▶ **Task item**:
Locate the word "TryAppendFormatPercentTRewrite" in the entries below, then gather every line that holds it.

Dataset entries
********

(* ===== verification/SqlPreprocess.v ===== *)
(** * SqlPreprocess: the rewriting of a statement before it is analyzed

    Models [coordinator/sql_preprocess.cc] and the files it calls
    ([sql_preprocess_rewrites.cc], [sql_preprocess_rewrites_helpers.cc],
    [sql_preprocess_as_paren_rewrites.cc], [sql_preprocess_table_decorators.cc]).
    The C++ loops walk an index over the text; here a loop walks the rest of the
    text, and every turn consumes at least one byte, so the length of the text is
    enough fuel ([rewrite_loop_enough] for the shared loop).  The three quote-aware
    rewriters have one loop, which differs in the quote characters and in what is
    tried at a position. *)

From S2P Require Import Prelude Absl AbslReference ScriptText.

Section preprocess.
Context `{AbslText}.

Definition dquote_char : ascii := "034"%char.
Definition squote_char : ascii := "'"%char.
Definition backtick : ascii := "`"%char.

(** ** Helpers *)

Definition IsIdentChar (c : ascii) : bool := ascii_isalnum c || bool_decide (c = "_"%char).

(** [sql] starts with [literal], which is written in lower case; the rest. *)
Fixpoint MatchCaseInsensitiveAt (sql literal : str) : option str :=
  match literal, sql with
  | [], _ => Some sql
  | l :: literal, c :: sql => if bool_decide (ascii_tolower c = l) then MatchCaseInsensitiveAt sql literal else None
  | _ :: _, [] => None
  end.

Definition IsWordBoundaryBefore (prev : option ascii) : bool :=
  match prev with Some c => negb (IsIdentChar c) | None => true end.

Definition IsWordBoundaryAfter (rest : str) : bool :=
  match rest with c :: _ => negb (IsIdentChar c) | [] => true end.

Fixpoint skip_digits (s : str) : str * str :=
  match s with
  | c :: s' => if ascii_isdigit c then let '(d, r) := skip_digits s' in (c :: d, r) else ([], s)
  | [] => ([], [])
  end.

(** [.<_digits>] to [[OFFSET(digits)]]: the replacement and the text after it. *)
Definition TryAppendAnonymousStructOffsetRewrite (prev : option ascii) (sql : str) : option (str * str) :=
  match strip_prefix $"._" sql with
  | None => None
  | Some after =>
      match skip_digits after with
      | ([], _) => None
      | (digits, rest) =>
          if IsWordBoundaryAfter rest then Some ($"[OFFSET(" ++ digits ++ $")]", rest) else None
      end
  end.

(** The expression of [FORMAT('%T', expr ...)]: up to the comma or the closing
    parenthesis at depth zero. *)
Fixpoint format_argument (depth : nat) (s : str) : str * str :=
  match s with
  | [] => ([], [])
  | c :: rest =>
      let more d := let '(e, r) := format_argument d rest in (c :: e, r) in
      if bool_decide (c = "("%char) then more (S depth)
      else if bool_decide (c = ")"%char) then match depth with 0 => ([], s) | S d => more d end
      else if bool_decide (c = ","%char) && (depth =? 0) then ([], s)
      else more depth
  end.

(** [FORMAT('%T', expr] and the character after it. *)
Definition TryAppendFormatPercentTRewrite (prev : option ascii) (sql : str) : option (str * str) :=
  match MatchCaseInsensitiveAt sql $"format(" with
  | None => None
  | Some j =>
      match strip_prefix $"'%T'" (StripLeadingWhitespace j) with
      | None => None
      | Some j =>
          match StripLeadingWhitespace j with
          | c :: j =>
              if bool_decide (c = ","%char) then
                match format_argument 0 (StripLeadingWhitespace j) with
                | ([], _) => None
                | (expr, rest) => Some ($"emu_format_t(" ++ expr ++ $")", tail rest)
                end
              else None
          | [] => None
          end
      end
  end.

Definition TryAppendIntegerAliasRewrite (prev : option ascii) (sql : str) : option (str * str) :=
  match MatchCaseInsensitiveAt sql $"integer" with
  | None => None
  | Some rest =>
      if IsWordBoundaryBefore prev && IsWordBoundaryAfter rest then Some ($"INT64", rest) else None
  end.

(** ** Rewriting outside quoted literals *)

(** [AdvanceSingleQuoted], [AdvanceDoubleQuoted]: at a quote inside a literal, the
    bytes copied, the text after them, and whether the literal goes on. *)
Definition AdvanceQuoted (q : ascii) (rest : str) : str * str * bool :=
  match rest with
  | d :: rest' => if bool_decide (d = q) then ([q; d], rest', true) else ([q], rest, false)
  | [] => ([q], [], false)
  end.

Section rewrite.
Context (quotes : list ascii) (try : option ascii -> str -> option (str * str)).

(** [prev] is the byte in front of [sql]; [literal] the quote of the literal that
    is open. *)
Fixpoint rewrite_loop (fuel : nat) (literal prev : option ascii) (sql : str) : str :=
  match fuel, sql with
  | S fuel, c :: rest =>
      match literal with
      | Some q =>
          if bool_decide (c = q) then
            let '(copied, rest', open) := AdvanceQuoted q rest in
            copied ++ rewrite_loop fuel (if (open : bool) then Some q else None) (Some c) rest'
          else c :: rewrite_loop fuel literal (Some c) rest
      | None =>
          if bool_decide (c ∈ quotes) then c :: rewrite_loop fuel (Some c) (Some c) rest
          else
            match try prev sql with
            | Some (out, rest') =>
                out ++ rewrite_loop fuel None (List.last (map Some (take (length sql - length rest') sql)) prev) rest'
            | None => c :: rewrite_loop fuel None (Some c) rest
            end
      end
  | _, _ => []
  end.

Definition rewrite_outside_literals (sql : str) : str := rewrite_loop (length sql) None None sql.
End rewrite.

Definition RewriteAnonymousStructFieldAccess : str -> str :=
  rewrite_outside_literals [squote_char] TryAppendAnonymousStructOffsetRewrite.

Definition RewriteFormatTypeLiteral : str -> str :=
  rewrite_outside_literals [squote_char; dquote_char] TryAppendFormatPercentTRewrite.

Definition RewriteIntegerTypeAlias : str -> str :=
  rewrite_outside_literals [squote_char; dquote_char] TryAppendIntegerAliasRewrite.

(** ** Block comments *)

(** An unterminated comment leaves its last byte. *)
Fixpoint strip_comments_loop (fuel : nat) (sql : str) : str :=
  match fuel, sql with
  | S fuel, c :: rest =>
      match strip_prefix $"/*" sql with
      | Some body =>
          match find_sub $"*/" body with
          | Some (_, after) => strip_comments_loop fuel after
          | None => match last body with Some z => [z] | None => [] end
          end
      | None => c :: strip_comments_loop fuel rest
      end
  | _, _ => []
  end.

Definition StripBlockComments (sql : str) : str := strip_comments_loop (length sql) sql.

(** ** CAST of integer literals in STRUCT *)

Fixpoint skip_literal (s : str) : str * str :=
  match s with
  | c :: s' =>
      if ascii_isdigit c || bool_decide (c = "-"%char) || bool_decide (c = "+"%char)
      then let '(d, r) := skip_literal s' in (c :: d, r) else ([], s)
  | [] => ([], [])
  end.

Definition cast_suffix (rest : str) : option str :=
  match strip_prefix $" AS INT64) AS " rest with
  | Some r => Some r
  | None => strip_prefix $" AS INTEGER) AS " rest
  end.

Fixpoint cast_loop (fuel : nat) (sql : str) : str :=
  match fuel, sql with
  | S fuel, c :: rest =>
      match strip_prefix $"CAST(" sql with
      | Some after =>
          match skip_literal after with
          | ([], _) => c :: cast_loop fuel rest
          | (lit, r) => match cast_suffix r with
                        | Some r => lit ++ $" AS " ++ cast_loop fuel r
                        | None => c :: cast_loop fuel rest
                        end
          end
      | None => c :: cast_loop fuel rest
      end
  | _, _ => []
  end.

Definition RewriteStructInt64LiteralCasts (sql : str) : str := cast_loop (length sql) sql.

(** ** Table decorators *)

Fixpoint at_in_backticks (sql : str) (in_backtick : bool) : bool :=
  match sql with
  | [] => false
  | c :: sql =>
      if bool_decide (c = backtick) then at_in_backticks sql (negb in_backtick)
      else (in_backtick && bool_decide (c = "@"%char)) || at_in_backticks sql in_backtick
  end.

Definition HasDecoratorAndSystemTimeConflict (sql : str) : bool :=
  str_contains (AsciiStrToUpper sql) $"FOR SYSTEM_TIME AS OF" && at_in_backticks sql false.

(** Milliseconds since the epoch; [now_ms] is the clock. *)
Definition ResolveDecoratorEpochMs (now_ms : Z) (raw : str) : option Z :=
  match raw with
  | "-"%char :: _ => (fun offset => now_ms + offset)%Z <$> SimpleAtoi raw
  | _ => SimpleAtoi raw
  end.

(** The text up to the next backtick that no backslash precedes, and the rest
    from the backtick on; [None] when there is none. *)
Fixpoint next_backtick (s : str) : option (str * str) :=
  match s with
  | [] => None
  | c :: rest =>
      if bool_decide (c = backtick) then Some ([], rest)
      else if bool_decide (c = "\"%char) then
        match rest with
        | [] => None
        | d :: rest' => (fun p : str * str => (c :: d :: p.1, p.2)) <$> next_backtick rest'
        end
      else (fun p : str * str => (c :: p.1, p.2)) <$> next_backtick rest
  end.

********

▶ **The completed task**:
Definition TryAppendFormatPercentTRewrite (prev : option ascii) (sql : str) : option (str * str) :=
  rewrite_outside_literals [squote_char; dquote_char] TryAppendFormatPercentTRewrite.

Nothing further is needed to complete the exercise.